▶ [What this task involves] As the answer, give a copy of each line below that includes the word "Import".

Input records START

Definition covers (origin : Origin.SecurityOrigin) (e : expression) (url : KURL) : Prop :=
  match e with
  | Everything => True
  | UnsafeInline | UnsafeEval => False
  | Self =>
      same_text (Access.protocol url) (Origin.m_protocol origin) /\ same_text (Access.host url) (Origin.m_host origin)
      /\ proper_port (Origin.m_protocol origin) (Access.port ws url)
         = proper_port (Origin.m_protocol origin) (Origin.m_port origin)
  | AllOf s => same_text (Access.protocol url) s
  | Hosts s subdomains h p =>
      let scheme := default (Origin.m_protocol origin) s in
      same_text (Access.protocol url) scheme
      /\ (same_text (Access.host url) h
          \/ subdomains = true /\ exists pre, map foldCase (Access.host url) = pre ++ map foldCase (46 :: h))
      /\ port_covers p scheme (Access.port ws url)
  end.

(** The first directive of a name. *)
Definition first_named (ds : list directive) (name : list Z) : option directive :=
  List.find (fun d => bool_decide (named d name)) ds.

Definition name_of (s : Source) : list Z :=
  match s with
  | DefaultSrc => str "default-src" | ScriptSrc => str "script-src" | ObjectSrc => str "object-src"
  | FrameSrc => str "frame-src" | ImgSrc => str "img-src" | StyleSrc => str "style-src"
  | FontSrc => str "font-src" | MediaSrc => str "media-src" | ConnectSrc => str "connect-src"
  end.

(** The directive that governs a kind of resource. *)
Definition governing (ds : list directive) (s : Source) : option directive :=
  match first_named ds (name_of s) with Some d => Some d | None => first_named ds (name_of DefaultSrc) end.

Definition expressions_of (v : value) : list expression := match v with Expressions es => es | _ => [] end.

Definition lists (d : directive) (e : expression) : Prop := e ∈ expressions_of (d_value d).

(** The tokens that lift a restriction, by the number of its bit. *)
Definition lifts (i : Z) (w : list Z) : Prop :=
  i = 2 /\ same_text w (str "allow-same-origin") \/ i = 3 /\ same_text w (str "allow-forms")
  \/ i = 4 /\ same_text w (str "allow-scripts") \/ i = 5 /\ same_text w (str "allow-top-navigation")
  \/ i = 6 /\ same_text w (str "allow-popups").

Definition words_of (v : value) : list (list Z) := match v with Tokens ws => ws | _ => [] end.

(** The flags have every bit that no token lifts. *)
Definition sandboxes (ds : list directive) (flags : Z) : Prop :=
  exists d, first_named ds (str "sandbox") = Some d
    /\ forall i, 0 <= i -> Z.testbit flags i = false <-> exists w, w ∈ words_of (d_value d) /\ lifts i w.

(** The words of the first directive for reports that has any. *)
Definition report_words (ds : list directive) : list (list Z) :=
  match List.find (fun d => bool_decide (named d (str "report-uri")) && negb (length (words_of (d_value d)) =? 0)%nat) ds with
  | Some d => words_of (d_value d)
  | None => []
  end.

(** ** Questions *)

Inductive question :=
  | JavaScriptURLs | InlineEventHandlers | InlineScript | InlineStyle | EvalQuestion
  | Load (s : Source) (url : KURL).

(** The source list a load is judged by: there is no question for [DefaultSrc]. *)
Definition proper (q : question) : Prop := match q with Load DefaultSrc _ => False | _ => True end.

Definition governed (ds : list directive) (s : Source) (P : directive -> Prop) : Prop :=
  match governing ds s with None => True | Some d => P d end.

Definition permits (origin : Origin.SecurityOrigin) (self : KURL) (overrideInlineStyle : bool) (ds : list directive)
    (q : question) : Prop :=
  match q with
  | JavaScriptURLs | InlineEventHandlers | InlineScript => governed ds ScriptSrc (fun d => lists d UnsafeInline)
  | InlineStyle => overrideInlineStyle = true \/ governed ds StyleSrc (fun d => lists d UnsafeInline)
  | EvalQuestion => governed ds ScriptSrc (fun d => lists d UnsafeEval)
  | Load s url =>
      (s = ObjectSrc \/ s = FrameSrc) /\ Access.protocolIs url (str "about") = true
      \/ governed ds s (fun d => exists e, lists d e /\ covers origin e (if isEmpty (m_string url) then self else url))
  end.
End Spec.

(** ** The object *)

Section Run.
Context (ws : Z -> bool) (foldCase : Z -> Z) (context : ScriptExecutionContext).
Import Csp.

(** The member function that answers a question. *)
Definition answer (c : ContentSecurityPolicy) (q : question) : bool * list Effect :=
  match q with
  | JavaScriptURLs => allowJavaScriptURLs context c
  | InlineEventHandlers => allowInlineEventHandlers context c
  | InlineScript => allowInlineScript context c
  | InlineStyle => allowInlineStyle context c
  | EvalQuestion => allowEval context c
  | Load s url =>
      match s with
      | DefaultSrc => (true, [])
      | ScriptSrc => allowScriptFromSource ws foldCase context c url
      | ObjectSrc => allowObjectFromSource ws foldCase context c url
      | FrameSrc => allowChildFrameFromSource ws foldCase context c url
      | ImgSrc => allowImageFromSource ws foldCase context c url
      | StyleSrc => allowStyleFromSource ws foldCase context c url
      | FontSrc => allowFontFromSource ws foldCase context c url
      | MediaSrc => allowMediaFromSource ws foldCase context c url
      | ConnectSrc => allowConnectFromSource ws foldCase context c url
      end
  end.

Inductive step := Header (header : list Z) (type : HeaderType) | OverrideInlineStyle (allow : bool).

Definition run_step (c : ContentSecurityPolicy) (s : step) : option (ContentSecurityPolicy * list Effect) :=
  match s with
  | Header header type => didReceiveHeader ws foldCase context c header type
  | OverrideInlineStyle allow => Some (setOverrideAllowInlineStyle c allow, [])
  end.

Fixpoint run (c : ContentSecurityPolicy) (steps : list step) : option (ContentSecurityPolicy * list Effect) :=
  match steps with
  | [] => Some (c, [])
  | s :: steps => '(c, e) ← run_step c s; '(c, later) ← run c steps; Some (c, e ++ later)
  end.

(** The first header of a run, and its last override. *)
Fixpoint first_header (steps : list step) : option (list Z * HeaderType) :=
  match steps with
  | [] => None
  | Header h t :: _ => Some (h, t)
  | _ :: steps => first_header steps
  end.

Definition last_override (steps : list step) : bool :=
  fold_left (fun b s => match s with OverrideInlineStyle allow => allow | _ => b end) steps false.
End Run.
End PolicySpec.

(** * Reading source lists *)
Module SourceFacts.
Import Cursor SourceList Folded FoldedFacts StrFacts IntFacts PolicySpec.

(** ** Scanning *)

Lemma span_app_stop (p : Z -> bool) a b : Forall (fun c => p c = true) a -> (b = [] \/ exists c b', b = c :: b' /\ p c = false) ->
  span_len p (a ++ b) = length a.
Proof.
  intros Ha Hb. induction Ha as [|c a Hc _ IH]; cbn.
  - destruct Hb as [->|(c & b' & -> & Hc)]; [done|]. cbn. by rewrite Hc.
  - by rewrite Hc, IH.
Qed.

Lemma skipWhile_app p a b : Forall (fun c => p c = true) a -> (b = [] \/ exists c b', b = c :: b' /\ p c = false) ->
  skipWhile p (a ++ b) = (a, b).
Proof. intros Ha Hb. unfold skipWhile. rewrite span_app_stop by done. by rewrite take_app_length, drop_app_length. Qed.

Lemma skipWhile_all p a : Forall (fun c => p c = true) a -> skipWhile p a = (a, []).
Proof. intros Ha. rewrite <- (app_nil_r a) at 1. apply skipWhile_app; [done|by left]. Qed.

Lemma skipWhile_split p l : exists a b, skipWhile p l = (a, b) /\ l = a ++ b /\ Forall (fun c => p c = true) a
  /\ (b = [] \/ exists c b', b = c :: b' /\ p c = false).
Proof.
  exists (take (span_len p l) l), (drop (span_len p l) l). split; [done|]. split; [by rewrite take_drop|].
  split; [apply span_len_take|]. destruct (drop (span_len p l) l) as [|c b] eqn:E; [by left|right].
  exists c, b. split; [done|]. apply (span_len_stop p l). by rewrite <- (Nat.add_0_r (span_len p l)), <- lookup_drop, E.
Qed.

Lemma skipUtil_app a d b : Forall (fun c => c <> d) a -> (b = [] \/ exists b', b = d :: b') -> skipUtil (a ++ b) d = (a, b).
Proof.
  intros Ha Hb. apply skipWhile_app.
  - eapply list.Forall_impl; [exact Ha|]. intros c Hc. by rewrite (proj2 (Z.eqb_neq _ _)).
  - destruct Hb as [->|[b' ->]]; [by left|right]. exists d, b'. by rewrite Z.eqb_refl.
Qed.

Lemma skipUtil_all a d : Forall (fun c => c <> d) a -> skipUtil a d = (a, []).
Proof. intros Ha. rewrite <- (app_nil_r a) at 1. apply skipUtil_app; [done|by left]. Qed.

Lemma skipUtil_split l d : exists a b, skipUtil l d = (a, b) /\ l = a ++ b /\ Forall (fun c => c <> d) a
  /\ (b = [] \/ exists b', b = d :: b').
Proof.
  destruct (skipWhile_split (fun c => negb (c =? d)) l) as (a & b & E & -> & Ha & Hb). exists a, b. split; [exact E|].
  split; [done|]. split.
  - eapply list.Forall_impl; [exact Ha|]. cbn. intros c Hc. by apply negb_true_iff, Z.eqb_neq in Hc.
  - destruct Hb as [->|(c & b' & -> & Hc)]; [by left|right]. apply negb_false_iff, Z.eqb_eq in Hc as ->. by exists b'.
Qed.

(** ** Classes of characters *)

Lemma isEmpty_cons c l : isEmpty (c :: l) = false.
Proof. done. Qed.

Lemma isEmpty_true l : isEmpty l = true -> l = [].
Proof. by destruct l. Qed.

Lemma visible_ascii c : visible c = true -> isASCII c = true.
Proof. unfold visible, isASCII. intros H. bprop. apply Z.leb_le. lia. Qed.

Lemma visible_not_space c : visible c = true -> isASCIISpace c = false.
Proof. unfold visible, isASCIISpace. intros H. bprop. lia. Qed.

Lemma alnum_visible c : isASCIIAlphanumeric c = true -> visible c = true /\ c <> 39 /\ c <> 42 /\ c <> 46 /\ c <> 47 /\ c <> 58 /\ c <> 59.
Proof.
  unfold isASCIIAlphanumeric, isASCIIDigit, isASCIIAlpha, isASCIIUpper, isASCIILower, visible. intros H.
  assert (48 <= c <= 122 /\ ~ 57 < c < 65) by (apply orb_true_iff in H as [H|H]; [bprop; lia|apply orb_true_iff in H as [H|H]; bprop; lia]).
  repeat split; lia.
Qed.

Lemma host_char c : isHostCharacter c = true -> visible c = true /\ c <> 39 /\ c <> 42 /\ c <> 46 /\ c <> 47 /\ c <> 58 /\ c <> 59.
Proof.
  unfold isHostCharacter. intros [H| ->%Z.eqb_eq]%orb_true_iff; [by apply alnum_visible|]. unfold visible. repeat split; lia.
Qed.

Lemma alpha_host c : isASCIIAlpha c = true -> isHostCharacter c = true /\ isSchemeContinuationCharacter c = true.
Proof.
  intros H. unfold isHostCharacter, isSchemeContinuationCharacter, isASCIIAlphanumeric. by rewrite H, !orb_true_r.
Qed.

Input records END
Input records START

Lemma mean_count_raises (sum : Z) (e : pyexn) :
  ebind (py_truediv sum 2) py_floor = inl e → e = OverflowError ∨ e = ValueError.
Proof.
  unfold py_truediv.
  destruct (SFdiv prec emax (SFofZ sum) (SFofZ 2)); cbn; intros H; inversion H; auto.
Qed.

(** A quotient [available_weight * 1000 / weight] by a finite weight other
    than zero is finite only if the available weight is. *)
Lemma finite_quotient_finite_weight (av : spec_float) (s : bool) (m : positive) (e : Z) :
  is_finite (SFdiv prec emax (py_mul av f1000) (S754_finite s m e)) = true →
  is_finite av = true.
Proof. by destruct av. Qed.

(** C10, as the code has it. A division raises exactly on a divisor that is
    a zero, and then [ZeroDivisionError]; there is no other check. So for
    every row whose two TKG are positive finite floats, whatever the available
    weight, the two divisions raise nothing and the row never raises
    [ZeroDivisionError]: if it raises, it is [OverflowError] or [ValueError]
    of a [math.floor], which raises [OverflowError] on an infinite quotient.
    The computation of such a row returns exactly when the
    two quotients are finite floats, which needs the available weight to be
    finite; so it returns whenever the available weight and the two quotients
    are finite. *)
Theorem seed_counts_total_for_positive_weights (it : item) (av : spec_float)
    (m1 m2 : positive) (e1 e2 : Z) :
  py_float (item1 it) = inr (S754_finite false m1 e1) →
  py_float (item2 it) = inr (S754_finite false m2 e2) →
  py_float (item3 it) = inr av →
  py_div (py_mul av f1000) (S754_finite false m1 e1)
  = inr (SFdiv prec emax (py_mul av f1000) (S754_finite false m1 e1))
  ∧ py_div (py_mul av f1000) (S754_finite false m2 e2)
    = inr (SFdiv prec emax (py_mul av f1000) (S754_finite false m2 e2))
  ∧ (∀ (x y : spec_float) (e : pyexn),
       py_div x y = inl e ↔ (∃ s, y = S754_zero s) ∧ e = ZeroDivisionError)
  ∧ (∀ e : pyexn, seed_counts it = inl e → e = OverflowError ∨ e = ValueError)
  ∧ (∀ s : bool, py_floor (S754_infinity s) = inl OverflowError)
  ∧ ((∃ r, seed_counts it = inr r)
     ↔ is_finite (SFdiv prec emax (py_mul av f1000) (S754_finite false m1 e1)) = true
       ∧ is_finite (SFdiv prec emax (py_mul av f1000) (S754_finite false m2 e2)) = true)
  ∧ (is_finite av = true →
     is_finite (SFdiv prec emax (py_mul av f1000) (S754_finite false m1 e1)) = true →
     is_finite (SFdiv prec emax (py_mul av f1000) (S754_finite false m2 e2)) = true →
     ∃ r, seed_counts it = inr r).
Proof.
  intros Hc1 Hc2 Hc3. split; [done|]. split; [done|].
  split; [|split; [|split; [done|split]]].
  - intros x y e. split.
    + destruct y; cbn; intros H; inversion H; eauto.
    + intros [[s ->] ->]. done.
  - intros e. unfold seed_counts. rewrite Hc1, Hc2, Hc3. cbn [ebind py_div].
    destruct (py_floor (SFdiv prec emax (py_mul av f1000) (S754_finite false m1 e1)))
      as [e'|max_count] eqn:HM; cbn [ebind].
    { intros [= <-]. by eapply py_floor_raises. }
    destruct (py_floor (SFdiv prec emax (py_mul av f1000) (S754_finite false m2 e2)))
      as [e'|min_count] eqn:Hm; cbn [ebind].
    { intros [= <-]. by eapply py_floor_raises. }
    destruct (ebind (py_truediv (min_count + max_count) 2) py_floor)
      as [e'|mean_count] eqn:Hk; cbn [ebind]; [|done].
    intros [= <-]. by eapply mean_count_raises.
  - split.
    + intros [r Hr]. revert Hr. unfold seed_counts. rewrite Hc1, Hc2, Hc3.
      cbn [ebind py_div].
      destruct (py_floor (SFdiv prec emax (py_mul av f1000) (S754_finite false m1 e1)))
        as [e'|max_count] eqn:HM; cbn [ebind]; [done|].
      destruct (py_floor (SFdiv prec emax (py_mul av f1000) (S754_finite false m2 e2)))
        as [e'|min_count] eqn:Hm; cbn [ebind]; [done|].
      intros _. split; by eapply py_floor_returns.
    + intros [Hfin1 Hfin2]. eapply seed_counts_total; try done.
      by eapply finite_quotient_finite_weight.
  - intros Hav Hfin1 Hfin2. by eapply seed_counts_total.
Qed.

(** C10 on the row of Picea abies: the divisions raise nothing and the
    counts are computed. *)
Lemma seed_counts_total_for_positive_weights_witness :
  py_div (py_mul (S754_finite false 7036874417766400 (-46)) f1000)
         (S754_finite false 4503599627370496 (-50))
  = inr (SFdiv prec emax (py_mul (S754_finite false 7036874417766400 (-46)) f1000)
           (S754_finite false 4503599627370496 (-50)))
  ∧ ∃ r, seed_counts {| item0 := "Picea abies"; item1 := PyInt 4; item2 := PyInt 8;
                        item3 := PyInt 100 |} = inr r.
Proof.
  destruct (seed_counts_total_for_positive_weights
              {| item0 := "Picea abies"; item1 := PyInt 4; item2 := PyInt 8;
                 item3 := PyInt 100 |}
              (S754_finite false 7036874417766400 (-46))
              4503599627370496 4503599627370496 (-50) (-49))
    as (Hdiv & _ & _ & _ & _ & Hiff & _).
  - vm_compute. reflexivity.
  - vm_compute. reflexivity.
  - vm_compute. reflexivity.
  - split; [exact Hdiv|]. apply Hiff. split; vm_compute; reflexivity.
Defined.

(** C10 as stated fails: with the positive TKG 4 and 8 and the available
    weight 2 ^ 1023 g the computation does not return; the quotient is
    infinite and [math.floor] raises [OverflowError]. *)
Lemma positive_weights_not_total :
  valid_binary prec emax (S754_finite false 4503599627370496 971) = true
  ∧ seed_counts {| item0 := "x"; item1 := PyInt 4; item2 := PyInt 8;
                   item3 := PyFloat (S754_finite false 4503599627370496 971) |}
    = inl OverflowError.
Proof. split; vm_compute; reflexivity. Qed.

Input records END

▶ [Answer box]
Import Csp.
Import Cursor SourceList Folded FoldedFacts StrFacts IntFacts PolicySpec.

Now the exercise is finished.